Consequently it is not just Chinese state banks that are happy to lend to companies such as ChemChina, but large western ones too. Implicit state backing for ChemChina and other SOEs' debt, as noted by Fitch last year, reduces their perceived credit risk to lenders.
To secure its agreement with Syngenta, ChemChina received $30bn in acquisition financing from China's Citic Securities and $20bn from HSBC. It then plans to sell equity stakes in Syngenta and issue long-term debt - bankers working with the company say they are being flooded with requests to participate in the financing.
What is music to the ears of ChemChina’s creditors can sound like alarm bells in Washington.
"China has systematically blocked regulatory approvals of foreign-developed biotech seeds, resulting in billions of dollars in losses for companies like Dow, DuPont, Monsanto and Syngenta," says one US executive who tracks China deals closely. "(China) has said explicitly that foreign companies will not dominate China's seed market. Now you have a Chinese SOE acquiring one of those foreign companies."
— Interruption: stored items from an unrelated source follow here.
Lemma first_child_ok x fd clk ip :
  text_ok ip -> (length ip <= 63)%nat -> s_target_ip x = strncpy 63 ip -> cf_target_ip (logic_config x) = s_target_ip x ->
  l2t x = empty_large -> (forall n, 0 <= clk n < 2 ^ 64) -> child_ok (first_child x fd clk) x.
Proof.
  intros Hip Hlen Ht Hcf Hr Hclk. unfold strncpy in Ht. rewrite take_ge in Ht by done.
  destruct (boot_keeper_spec x fd) as ([pid Hk] & Hl & Hg).
  set (c := first_child x fd clk). set (c0 := with_engine c Gone).
  assert (Ek : keeper_of c = started_gk pid) by exact (Hk c).
  assert (Ee : engine_of c x = logic_init clk (logic_config x)) by (unfold engine_of, c; cbn; unfold boot_engine; by split_if).
  assert (Hlc : lcontents (SM := telemetry_slot) (l2t x) = []) by (by rewrite Hr).
  split; rewrite ?Ee, ?Hlc, ?Hcf; try done.
  - unfold pipe. rewrite Ee, Ek. refine (conj (logic_init_wf clk _) (conj (proj1 (started_gk_wf pid)) _)).
    cbn. rewrite Hr, !empty_ring_contents. split; [apply empty_ring_wf|]. split; [apply empty_ring_wf|].
    by split; [apply empty_large_wf|].
  - by rewrite Ht.
  - rewrite boot_target; rewrite Hcf; [done|]. by rewrite Ht.
  - intros _. split; [|constructor]. intros _. unfold pipe. rewrite Ee, Ek. apply (balanced_fresh_keeper _ (started_gk 0)).
    intros k h Hh. cbn [engine keeper rings g2l l2g g_inflight started_gk child_rings c_g2l c_l2g first_child c] in *.
    rewrite !empty_ring_contents.
    assert (Hz : h = zero_hop) by (change (replicate 64 zero_hop !! k = Some h) in Hh; by apply lookup_replicate in Hh as [-> _]).
    subst h. unfold flying, outstanding. rewrite omap_empty, map_filter_empty. done.
  - split; [|done]. cbn. unfold boot_engine. split_if; bool_facts; [done|intros []].
  - intros _. split; [|done]. cbn. unfold boot_engine. split_if; bool_facts; [done|lia].
Qed.

Lemma start_inv opts args maps forks st ss forks' table (m : M) fds clks :
  start_up getaddrinfo opts args maps forks = Some (st, ss, forks') -> (forall i n, 0 <= clks i n < 2 ^ 64) ->
  whole_inv (whole_start (main_start st ss forks' table m) fds clks).
Proof.
  intros Hs Hclk. destruct (start_ok getaddrinfo _ _ _ _ _ _ _ table m Hs) as [Hm _].
  apply (start_up_all getaddrinfo (fun _ _ x => forall fd clk, (forall n, 0 <= clk n < 2 ^ 64) -> child_ok (first_child x fd clk) x)) in Hs.
  2:{ intros f i a ip p1 p2 Hr fd clk Hc. assert (Hip : exists g addr, g <> AF_UNSPEC /\ address_ok g addr /\ ip = inet_ntop g addr).
      { unfold resolve_target in Hr. destruct (getaddrinfo a f) as [[g addr]|] eqn:Eg; [|done]. pose proof (getaddrinfo_text _ _ _ _ Eg) as Hok.
        exists g, addr. destruct g; [done|injection Hr as <-..]; (split; [done|]); (split; [by apply Hok|done]). }
      destruct Hip as (g & addr & Hg & Hok & ->). destruct (GateSetup.ntop_text g addr Hok) as [Hlen Hnul].
      apply (first_child_ok _ _ _ (inet_ntop g addr)); try done; [|lia]. split; [by destruct (inet_ntop g addr); cbn in *; [lia|]|]. split; [done|lia]. }
  split; cbn; try done; [|intros _; by repeat constructor].
  apply Forall2_same_length_lookup_2; [by rewrite length_imap|]. intros i c x Hc Hx.
  rewrite list_lookup_imap, Hx in Hc. injection Hc as <-. apply (Forall_lookup_1 _ _ _ _ Hs Hx). apply Hclk.
Qed.

#[local] Abbreviation start st ss forks table m := (whole_start (main_start st ss forks table m)).

(** C2: the program is safe as a whole.  From any command line it accepts, with any
    interleaving of the main loop, the logic processes and the gatekeepers, any
    packets, crashes at any point, restarts, failing [fork]s and [socket]s, keys and
    screens: no process ever accesses memory outside its arrays, rings and packets.
    The rings of snapshots, the graph and the user interface are well formed at any
    time, although the main loop trusts what the logic processes publish, every probe
    on its way, answered or outstanding has a TTL from 1 to 30, and signals go to
    positive process ids only. *)
Theorem whole_program_safe opts args maps forks st ss forks' table m fds clks acts :
  start_up getaddrinfo opts args maps forks = Some (st, ss, forks') -> (forall i n, 0 <= clks i n < 2 ^ 64) ->
  Forall action_ok acts ->
  exists w, run (start st ss forks' table m fds clks) acts = Some w /\
    rings_ok (sessions (w_main w)) /\ topo_wf (topo (w_main w)) /\ ui_ok (tui (w_main w)) (vt_count (mgr (w_main w))) /\
    Forall (fun p => 0 < p.1) (signals (w_main w)) /\
    Forall (fun c =>
      Forall (fun i : nsr_intent_t => 1 <= in_ttl i <= 30) (contents (c_l2g c)) /\
      Forall (fun o : nsr_observation_t => 1 <= ob_ttl o <= 30) (contents (c_g2l c)) /\
      forall v6 g seq ttl sts, c_keeper c = Running (v6, g) ->
        outstanding (g_inflight g) !! seq = Some (ttl, sts) -> 1 <= ttl <= 30) (w_children w).
Proof.
  intros Hs Hclk Ha. destruct (run_inv _ acts (start_inv _ _ _ _ _ _ _ table m fds clks Hs Hclk) Ha) as (w & E & [[]]).
  exists w. split_and!; try done. apply Forall_lookup_2. intros i c Hc.
  eapply Forall2_lookup_l in wi_children0 as (x & _ & Hok); [|exact Hc].
  destruct (inv_safe _ ntop (co_clock _ _ Hok) ntop_text false _ (co_inv c x Hok)) as (_ & _ & H1' & H2' & H3').
  split; [done|]. split; [done|]. intros v6 g seq ttl sts Hk. unfold pipe, keeper_of in H3'. cbn in H3'. rewrite Hk in H3'. apply H3'.
Qed.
The executive suspects that if the ChemChina deal is completed, "Syngenta's seeds will ultimately receive preferential regulatory approval by Chinese authorities, further undermining the fortunes of Dow, Dupont, Monsanto and Bayer."
In Switzerland few such concerns have been raised about China Inc snapping up a Swiss national champion. Some argue the risk of job losses and other disruption would have been a greater had the company been bought by one of its international peers, such as Monsanto.
Johann Schneider-Ammann, the Swiss president, pronounced ChemChina's offer "a good deal". Last year, Italian politicians and workers broadly welcomed Ren’s purchase of Pirelli for the same reason.
Still, Chinese bidders have miscalculated. Last month, the Committee on Foreign Investment in the US blocked a seemingly innocuous $3.1bn sale of a lighting unit from Philips, the Dutch conglomerate, to a Chinese consortium. The US body has the power to review and potentially block transactions that might harm the country's national security. A planned $23bn bid for chipmaker Micron by Tsinghua Unigroup, the Chinese state-owned semiconductor business, never got off the ground last year, in part because it was believed the deal would hit a regulatory brick wall. With that in mind, ChemChina has said it will voluntarily submit its deal for Syngenta to Cfius for review.
"No one is going to ask many questions (about Chinese outbound deals) unless they are clearly a security risk or could be construed as such," says one veteran China dealmaker. "Otherwise anybody should be able to buy anything they want as long as they are paying over the odds."